◆ What you should do:
Going down the data below, set down exactly the line with "Definition selectEntry (entry" and each line after it through the line with "Definition DataType_index (d"; no other lines.
======
(** ** Booking creation: [router.post('/')] of [routes/appointments.js] *)

Inductive Role := RolePatient | RoleStaff | RoleAdmin.

Definition Role_eqb (a b : Role) : bool :=
  match a, b with
  | RolePatient, RolePatient | RoleStaff, RoleStaff | RoleAdmin, RoleAdmin =>
      true
  | _, _ => false
  end.

(** [req.user], set by the [protect] middleware. *)
Record User := mkUser { user_id : ObjectId; role : Role }.

(** The scheduling fields of [req.body].  [req_otherFieldsValid] stands for
    the validator chains that look neither at the ids nor at the times: the
    date is ISO 8601, the reason for the visit has 5 to 500 characters, and
    the optional fields are well-formed. *)
Record BookingRequest := mkBookingRequest {
  req_patient : ObjectId;
  req_staff : ObjectId;
  req_service : ObjectId;
  req_appointmentDate : Z;
  req_startTime : string;
  req_endTime : string;
  req_status : option Status;
  req_otherFieldsValid : bool
}.

(** [appointmentValidation]: no error is recorded when the three ids are
    Mongo ids, the other fields are valid, the date is not before today's
    midnight, both times match the time pattern and the end is not [<=] the
    start (a comparison of strings). *)
Definition appointmentValidation (now : Z) (req : BookingRequest) : bool :=
  isMongoId (req_patient req) && isMongoId (req_staff req) &&
  isMongoId (req_service req) &&
  req_otherFieldsValid req &&
  negb (req_appointmentDate req <? startOfDay now) &&
  timeFormat (req_startTime req) &&
  timeFormat (req_endTime req) &&
  negb (str_le (req_endTime req) (req_startTime req)).
(** [confirmed] is the answer of [window.confirm]. *)
Definition handleDeleteEntry (confirmed : bool) (entry : RowEntry)
    (st : AppState) : AppState :=
  if negb confirmed then st
  else
    {| fields := fields st;
       entries :=
         List.filter (λ item, negb (String.eqb (e_id item) (e_id entry))) (entries st);
       editingEntryId :=
         match editingEntryId st with
         | Some target => if String.eqb target (e_id entry) then None else Some target
         | None => None
         end |}.

Definition handleDuplicateEntry (newId now : string) (entry : RowEntry)
    (st : AppState) : AppState :=
  let copy := {| e_id := newId; e_createdAt := now; e_updatedAt := now;
                 e_values := e_values entry |} in
  {| fields := fields st;
     entries := copy :: entries st;
     editingEntryId := editingEntryId st |}.

Definition handleClearEntries (confirmed : bool) (st : AppState) : AppState :=
  match entries st with
  | [] => st
  | _ :: _ =>
      if negb confirmed then st
      else {| fields := fields st; entries := []; editingEntryId := None |}
  end.

(** [onEdit] of the table and [onCancelEdit] of the form. *)
Definition selectEntry (entry : RowEntry) (st : AppState) : AppState :=
  {| fields := fields st; entries := entries st;
     editingEntryId := Some (e_id entry) |}.

Definition cancelEdit (st : AppState) : AppState :=
  {| fields := fields st; entries := entries st; editingEntryId := None |}.
Definition DataType_index (d : DataType) : Z :=
  match d with kFloat64 => 0 | kFloat32 => 1 end.

(** [promotionTable[dtype1][dtype2]]. *)
Definition promoteDataType (dtype1 dtype2 : DataType) : DataType :=
  match dtype1, dtype2 with
  | kFloat64, kFloat64 => kFloat64
  | kFloat64, kFloat32 => kFloat64
  | kFloat32, kFloat64 => kFloat64
  | kFloat32, kFloat32 => kFloat32
  end.

(** [Device::dataTypeSize]: [sizeof(double)], [sizeof(float)]. *)
Definition dataTypeSize (dtype : DataType) : Z :=
  match dtype with kFloat64 => 8 | kFloat32 => 4 end.

(** [Index], [Shape] and [Stride] are [std::vector<size_t>]. *)
Abbreviation Index := (list Z) (only parsing).
Abbreviation Shape := (list Z) (only parsing).
Abbreviation Stride := (list Z) (only parsing).

(** A [Device*].  Only the CPU kernels of the base class [Device] are in
    [aix.hpp]; the pointer is kept as an identity. *)
Definition Device := nat.
Definition defaultDevice : Device := 0%nat.

(** ** Floating-point cells *)

Definition prec (T : DataType) : Z :=
  match T with kFloat64 => 53 | kFloat32 => 24 end.
Definition emax (T : DataType) : Z :=
  match T with kFloat64 => 1024 | kFloat32 => 128 end.

(** [static_cast<T>(x)] of a floating-point value. *)
Definition cast (T : DataType) (x : spec_float) : spec_float :=
  match x with
  | S754_finite s m e => binary_normalize (prec T) (emax T) (cond_Zopp s (Zpos m)) e s
  | _ => x
  end.

(** [static_cast<T>(n)] of an integer, and the literals of type [T]. *)
Definition of_Z (T : DataType) (n : Z) : spec_float :=
  binary_normalize (prec T) (emax T) n 0 false.

Inductive cell : Type :=
| Indet
| Val (x : spec_float).

Definition cell_map (f : spec_float -> spec_float) (c : cell) : cell :=
  match c with Val x => Val (f x) | Indet => Indet end.

Definition cell_map2 (f : spec_float -> spec_float -> spec_float) (c1 c2 : cell) : cell :=
  match c1, c2 with Val x, Val y => Val (f x y) | _, _ => Indet end.

Definition cell_add (T : DataType) := cell_map2 (SFadd (prec T) (emax T)).
Definition cell_sub (T : DataType) := cell_map2 (SFsub (prec T) (emax T)).
Definition cell_mul (T : DataType) := cell_map2 (SFmul (prec T) (emax T)).
Definition cell_div (T : DataType) := cell_map2 (SFdiv (prec T) (emax T)).
Definition cell_neg : cell -> cell := cell_map SFopp.
Definition cell_cast (T : DataType) : cell -> cell := cell_map (cast T).

(** ** Shapes and index arithmetic *)

(** [std::accumulate(shape.begin(), shape.end(), 1, std::multiplies<>())]:
    the initial value [1] is an [int], so the accumulator is an [int]; each
    product is computed in [size_t] and converted back to [int]. *)
Definition accumulate_mul (shape : Shape) : Z :=
  fold_left (fun acc d => to_int (wrap (of_int acc * d))) shape 1.

(** The element count the constructors store in [m_size]. *)
Definition shape_size (shape : Shape) : Z := of_int (accumulate_mul shape).

(** The mathematical product of the dimensions. *)
Definition product (shape : Shape) : Z := fold_right Z.mul 1 shape.

(** [TensorValue::computeStrides], from the last dimension to the first. *)
Fixpoint computeStrides_from (rshape : list Z) (stride : Z) : list Z :=
  match rshape with
  | [] => []
  | d :: rshape' => stride :: computeStrides_from rshape' (wrap (stride * d))
  end.

Definition computeStrides (shape : Shape) : Stride :=
  rev (computeStrides_from (rev shape) 1).

(** [Device::flattenIndex].  [None]: a read past the end of [strides]. *)
Fixpoint flattenIndex_from (indices strides : list Z) (index : Z) : option Z :=
  match indices with
  | [] => Some index
  | x :: indices' =>
      match strides with
      | [] => None
      | s :: strides' => flattenIndex_from indices' strides' (wrap (index + wrap (x * s)))
      end
  end.

Definition flattenIndex (indices strides : list Z) : option Z :=
  flattenIndex_from indices strides 0.

(** [Device::unflattenIndex].  [None]: a division by a zero stride. *)
Fixpoint unflattenIndex (index : Z) (strides : Stride) : option (list Z) :=
  match strides with
  | [] => Some []
  | s :: strides' =>
      if s =? 0 then None
      else cons (index / s) <$> unflattenIndex (index mod s) strides'
  end.

(** [std::swap(v[dim0], v[dim1])], both indices inside [v]. *)
Definition swap_at (dim0 dim1 : Z) (v : list Z) : list Z :=
  match v !! Z.to_nat dim0, v !! Z.to_nat dim1 with
  | Some x0, Some x1 => <[Z.to_nat dim1 := x0]> (<[Z.to_nat dim0 := x1]> v)
  | _, _ => v
  end.

(** [Device::translationIndex].  The loop runs [i] down from the last
    dimension of [newShape] and [j] down from the last dimension of [shape];
    here both shapes are given reversed and the dimensions still to visit
    are the tails.  [None]: a division by zero. *)
Fixpoint translationIndex_from (index : Z) (rnewShape rshape : list Z)
    (originalIndex targetStride originalStride : Z) : option Z :=
  match rnewShape with
  | [] => Some originalIndex
  | n :: rnewShape' =>
      if (targetStride =? 0) || (n =? 0) then None
      else
        let dimIndex := (index / targetStride) mod n in
        match rshape with
        | sj :: rshape' =>
            if sj =? n then
              translationIndex_from index rnewShape' rshape'
                (wrap (originalIndex + wrap (dimIndex * originalStride)))
                (wrap (targetStride * n)) (wrap (originalStride * sj))
            else if sj =? 1 then
              translationIndex_from index rnewShape' rshape'
                originalIndex (wrap (targetStride * n)) (wrap (originalStride * sj))
            else
              translationIndex_from index rnewShape' rshape
                originalIndex (wrap (targetStride * n)) originalStride
        | [] =>
            translationIndex_from index rnewShape' []
              originalIndex (wrap (targetStride * n)) originalStride
        end
  end.

Definition translationIndex (index : Z) (shape newShape : Shape) : option Z :=
  translationIndex_from index (rev newShape) (rev shape) 0 1 1.

(** The test [dim1 != dim2 && dim1 != 1 && dim2 != 1] of the broadcast loops. *)
Definition bc_mismatch (dim1 dim2 : Z) : bool :=
  negb (dim1 =? dim2) && negb (dim1 =? 1) && negb (dim2 =? 1).

(** [TensorValue::checkBroadcastShapes].  The two reverse iterators are the
    reversed shapes; an exhausted iterator yields dimension [1]. *)
Fixpoint checkBroadcastShapes_rest (r2 : list Z) : bool :=
  match r2 with
  | [] => true
  | dim2 :: r2' => if bc_mismatch 1 dim2 then false else checkBroadcastShapes_rest r2'
  end.

Fixpoint checkBroadcastShapes_from (r1 r2 : list Z) : bool :=
  match r1 with
  | [] => checkBroadcastShapes_rest r2
  | dim1 :: r1' =>
      if bc_mismatch dim1 (hd 1 r2) then false
      else checkBroadcastShapes_from r1' (tl r2)
  end.

Definition checkBroadcastShapes (shape1 shape2 : Shape) : bool :=
  checkBroadcastShapes_from (rev shape1) (rev shape2).

(** [TensorValue::broadcastShapes].  [None]: the [invalid_argument] throw.
    The result is built by [push_back] and reversed at the end. *)
Fixpoint broadcastShapes_rest (r2 : list Z) (resultShape : list Z) : option (list Z) :=
  match r2 with
  | [] => Some resultShape
  | dim2 :: r2' =>
      if bc_mismatch 1 dim2 then None
      else broadcastShapes_rest r2' (resultShape ++ [Z.max 1 dim2])
  end.

Fixpoint broadcastShapes_from (r1 r2 : list Z) (resultShape : list Z) : option (list Z) :=
  match r1 with
  | [] => broadcastShapes_rest r2 resultShape
  | dim1 :: r1' =>
      if bc_mismatch dim1 (hd 1 r2) then None
      else broadcastShapes_from r1' (tl r2) (resultShape ++ [Z.max dim1 (hd 1 r2)])
  end.

Definition broadcastShapes (shape1 shape2 : Shape) : option Shape :=
  @rev Z <$> broadcastShapes_from (rev shape1) (rev shape2) [].

(** [TensorValue::checkBroadcastTo]. *)
Fixpoint checkBroadcastTo_from (rsrc rtgt : list Z) : bool :=
  match rtgt with
  | [] => true
  | dimTgt :: rtgt' =>
      let dimSrc := hd 1 rsrc in
      if negb (dimSrc =? dimTgt) && negb (dimSrc =? 1) then false
      else checkBroadcastTo_from (tl rsrc) rtgt'
  end.

Definition checkBroadcastTo (sourceShape targetShape : Shape) : bool :=
  if (length targetShape <? length sourceShape)%nat then false
  else checkBroadcastTo_from (rev sourceShape) (rev targetShape).

(** ** Tensor values, graph nodes and the program state *)

(** [class TensorValue].  [m_data] is the address of the buffer in the store. *)
Record TensorValue : Type := mkTensorValue {
  m_dType : DataType;
  m_data : nat;
  m_size : Z;
  m_shape : Shape;
  m_strides : Stride;
  m_device : Device
}.

(** The functions a [TensorNode::m_backwardFunc] can hold.  The
    transcendental operations ([sqrt], [sin], [cos], [tanh], [log], [exp],
    [pow]) are outside the modelled fragment. *)
Inductive BackwardFunc : Set :=
| defaultBackward
| broadcastBackwardFunc
| toBackwardFunc
| addBackwardFunc
| subBackwardFunc
| mulBackwardFunc
| divBackwardFunc
| unaryBackwardFunc
| matmulBackwardFunc
| transposeBackwardFunc
| sumBackwardFunc
| meanBackwardFunc.

(** [class TensorNode].  A [std::shared_ptr<TensorNode>] is the index of the
    node in the node heap, [None] for [nullptr]. *)
Record TensorNode : Type := mkTensorNode {
  m_value : TensorValue;
  m_grad : TensorValue;
  m_requireGrad : bool;
  m_retainGrad : bool;
  m_a : option nat;
  m_b : option nat;
  m_dim0 : Z;
  m_dim1 : Z;
  m_backwardFunc : option BackwardFunc
}.

(** [class Tensor]: a handle, [m_data] is the shared pointer to the node. *)
Definition Tensor := option nat.

(** The store of buffers ([None]: a freed buffer) and the heap of nodes. *)
Record State : Type := mkState {
  mem : list (option (list cell));
  nodes : list TensorNode
}.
======
◆ Written reply:
Definition selectEntry (entry : RowEntry) (st : AppState) : AppState :=
  {| fields := fields st; entries := entries st;
     editingEntryId := Some (e_id entry) |}.

Definition cancelEdit (st : AppState) : AppState :=
  {| fields := fields st; entries := entries st; editingEntryId := None |}.
Definition DataType_index (d : DataType) : Z :=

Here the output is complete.